Nous pouvons cependant comparer le bal à l'Olympe où les dieux se rencontrent et vivent - isolés des êtres humains - leurs intrigues de jalousie et d'amour, de naissance et de mort. Cette fête dans le faste ne donne pas l'impression de traiter une société réelle. Tout y est artifice et artificiel. Elle résume l'idée expliquée par le père Pirrone à l'auberge qu'il s'agit d'un monde qui n'est pas directement créé par dieu (mais semble parfois de l'être) mais par les hommes mêmes. La dernière séquence est comme un film sur l'art consommé de l'auto-représentation de la société élitaire de Palerme. Cette longue séquence est trop belle pour être méchante, trop ironique pour être flatteuse.

Le deuxième grand mouvement du film montre des personnages qui cherchent leur place dans la société. Leur constellation se cristalise au fur et à mesure. Cela veut dire que le film commence avec une structure figée et ancienne qui est ensuite bouleversée par l'Histoire. Puis cette structure familliale fragmentée trouve son nouvel ordre lors du séjours d'été. Le bal fonctionne enfin comme catalyseur des développements entamés auparavant.

 

Comme un guide, le Guépard Don Fabrice nous fait voir ces événements. Il incarne dans tous ces paradoxe la figure de la tragédie grecque. Il agit et est agi simultanément. Il participe à changer son monde et son monde le force à céder. Malgré sa lucidité il se trouve sur une voie inévitable et sans issue.

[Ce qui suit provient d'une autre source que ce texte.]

Lemma files_step_inv env t0 fs c c' :
  pipeline_inv env t0 c -> files_inv fs c -> upload_while_downloading env = true ->
  Z.of_nat (length fs) <= upload_pool_size env -> files_step env fs c c' -> files_inv fs c'.
Proof.
  intros Hinv [Hq Hpc] Hpipe Hlen Hrun. destruct Hrun as [tp e c c' Hstep Hfs].
  unfold pc_files in Hpc.
  destruct e as [|b1 b2|r|f res|f|r|r]; cbn [step] in Hstep.
  4,5: case_bool_decide; simplify_eq; split; unfold pc_files in *; simpl;
    try (destruct res; exact Hq); try exact Hq; destruct (pc c) as [| | | | | | | | | | | |[|]]; try done;
    unfold all_queued in *; simpl; try destruct res; exact Hpc.
  all: destruct (pc c) as [| |[|g fs']|g fs'|g fs'|g fs'| | |reason| | |outcome|] eqn:E; try done; simplify_eq.
  - split; [done|]. unfold pc_files. simpl. intros _ f. destruct Hpc as (seen & -> & Hs).
    rewrite app_nil_r. apply Hs.
  - unfold can_spawn_more. destruct (Z.ltb_spec (in_flight (ps c)) (upload_pool_size env)); split; try done.
    intros _. simpl. by apply (full_pool_covers env t0).
  - split; [done|]. case_bool_decide as Hg; unfold pc_files; simpl; [|done].
    destruct Hpc as (seen & -> & Hs). exists (seen ++ [g]). rewrite <-app_assoc. split; [done|].
    intros f [Hf|Hf%list_elem_of_singleton]%elem_of_app; [auto|by subst].
  - assert (ps (begin_if_needed tp c) = ps c) as Hps
      by (unfold begin_if_needed; destruct (transitioned c); [done|]; by destruct (begin_upload tp (task c)) as [[] ?]).
    split; unfold pc_files; simpl; by rewrite Hps.
  - unfold queue_upload. destruct Hpc as (seen & -> & Hs). case_bool_decide as Hg; split; unfold pc_files; simpl.
    + done.
    + exists (seen ++ [g]). rewrite <-app_assoc. split; [done|].
      intros f [Hf|Hf%list_elem_of_singleton]%elem_of_app; [auto|by subst].
    + intros f. rewrite elem_of_union, elem_of_singleton. intros [->|Hf]; [set_solver|auto].
    + exists (seen ++ [g]). rewrite <-app_assoc. split; [done|].
      intros f [Hf|Hf%list_elem_of_singleton]%elem_of_app; set_solver.
  - by split.
  - unfold check_termination. destruct (failed (ps c) >? 0); [by split|]. by destruct (_ && _).
  - destruct (in_flight (ps c) =? 0); [|by split; [|unfold pc_files; rewrite E]].
    destruct reason; simpl; first [by split | by apply fail_files].
  - unfold after_loop. destruct (completed (ps c) >? 0); [by split|].
    destruct (begin_upload tp (task c)) as [[u|err] t]; [|by apply fail_files].
    simpl. destruct (ds_files (final_status c)); [by apply fail_files|].
    destruct (ds_save_path (final_status c)); by split.
  - unfold finish. destruct (mark_completed tp _) as [[u|err] t].
    + by destruct (transitioned c); split.
    + apply fail_files. by destruct (transitioned c).
  - destruct (b1 || b2); [by split|]. split; [done|]. unfold pc_files. simpl.
    by destruct (download_complete c) eqn:Hd.
  - unfold on_status. destruct r as [st|err]; [|by split].
    specialize (Hfs st eq_refl). rewrite Hpipe.
    destruct (ds_state st); try (by split); (split; [done|]); unfold pc_files; simpl;
      exists []; (split; [done|]); by intros f Hf%elem_of_nil.
  - destruct (ds_save_path (final_status c)); simplify_eq. unfold on_directory.
    destruct r as [[|u l]|err]; [destruct (env_flavor env)| |]; first [by apply fail_files | by split].
  - destruct (ds_save_path (final_status c)); simplify_eq. unfold on_file.
    destruct r as [u|err]; first [by apply fail_files | by split].
Qed.

Lemma files_start_inv fs t0 : files_inv fs (start t0).
Proof. split; [|done]. intros f Hf. exfalso. revert Hf. apply not_elem_of_empty. Qed.

Lemma files_reachable_inv env t0 fs c :
  1 <= upload_pool_size env -> state t0 = Downloading -> upload_while_downloading env = true ->
  Z.of_nat (length fs) <= upload_pool_size env -> rtc (files_step env fs) (start t0) c ->
  pipeline_inv env t0 c /\ files_inv fs c.
Proof.
  intros Hp Hs Hpipe Hlen Hr.
  refine (rtc_ind_r (fun c => pipeline_inv env t0 c /\ files_inv fs c) (start t0) _ _ c Hr).
  - split; [by apply start_inv|apply files_start_inv].
  - intros c1 c2 _ Hstep [Hi Hf]. split.
    + destruct Hstep as [tp e c1 c2 Hstep _]. by eapply step_inv.
    + by apply (files_step_inv env t0 fs c1).
Qed.

Lemma run_events_files env fs tp es c c' :
  Forall (fun e => forall st, e = StatusReply (Ok st) -> ds_files st = fs) es ->
  run_events env tp es c = Some c' -> rtc (files_step env fs) c c'.
Proof.
  revert c. induction es as [|e es IH]; intros c Hall; simpl; [intros [= <-]; apply rtc_refl|].
  apply Forall_cons in Hall as [He Hes]. destruct (step env tp e c) as [c1|] eqn:E; [|done].
  intros H. eapply rtc_l; [by econstructor|by apply IH].
Qed.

C'est ainsi que le récit nous amène inévitablement en avant dans la diégèse du film. Tout est attendu dès le début par le spectateur et quand même si surprenant. Il n'y a plus de coup de théâtre dans le récit du Guépard comme dans Senso. C'est un film sur le temps et sur l'histoire des êtres, des peuples et des sociétés. Il est comme un grand fleuve agité par des turbulences, qui nous entraîne lentement, mais sûrement vers la mort. La forte rigueur de la structure complexe du film renforce l'effet de fatalité. Le fait que le film nous laisse le temps de voir - comme le guépard - ce qui se passe nous permet de développer une tendresse particulière pour les personnages, pour la Sicile entière.

Notre but fut de montrer que Le guépard se sert d'un style symphonique pour raconter une histoire à la façon de la tragédie grecque, d'une façon qui nous pose la question suivante : Dans quelle mesure l'homme est-il réellement la source de ce qu'il fait? Nous avons du mal à discerner si le Guépard nous conte une histoire ou si le film nous raconte la vie du Guépard, si les "bouleversements changeant le monde" viennent de l'extérieur ou d'une nécessité intérieure, si le récit suit des structures données ou si les structures dramaturgiques s'établissent suivant la logique inévitable de l'histoire.

[22]D'ailleurs la ressemblance des noms frappe. Mariannina (ce nom est seulement pronocée au roman) est le dimunitif de Maria. Est-ce ironique? Ou veut cela dire que ces deux femme ensemble forme "l'épouse" du prince.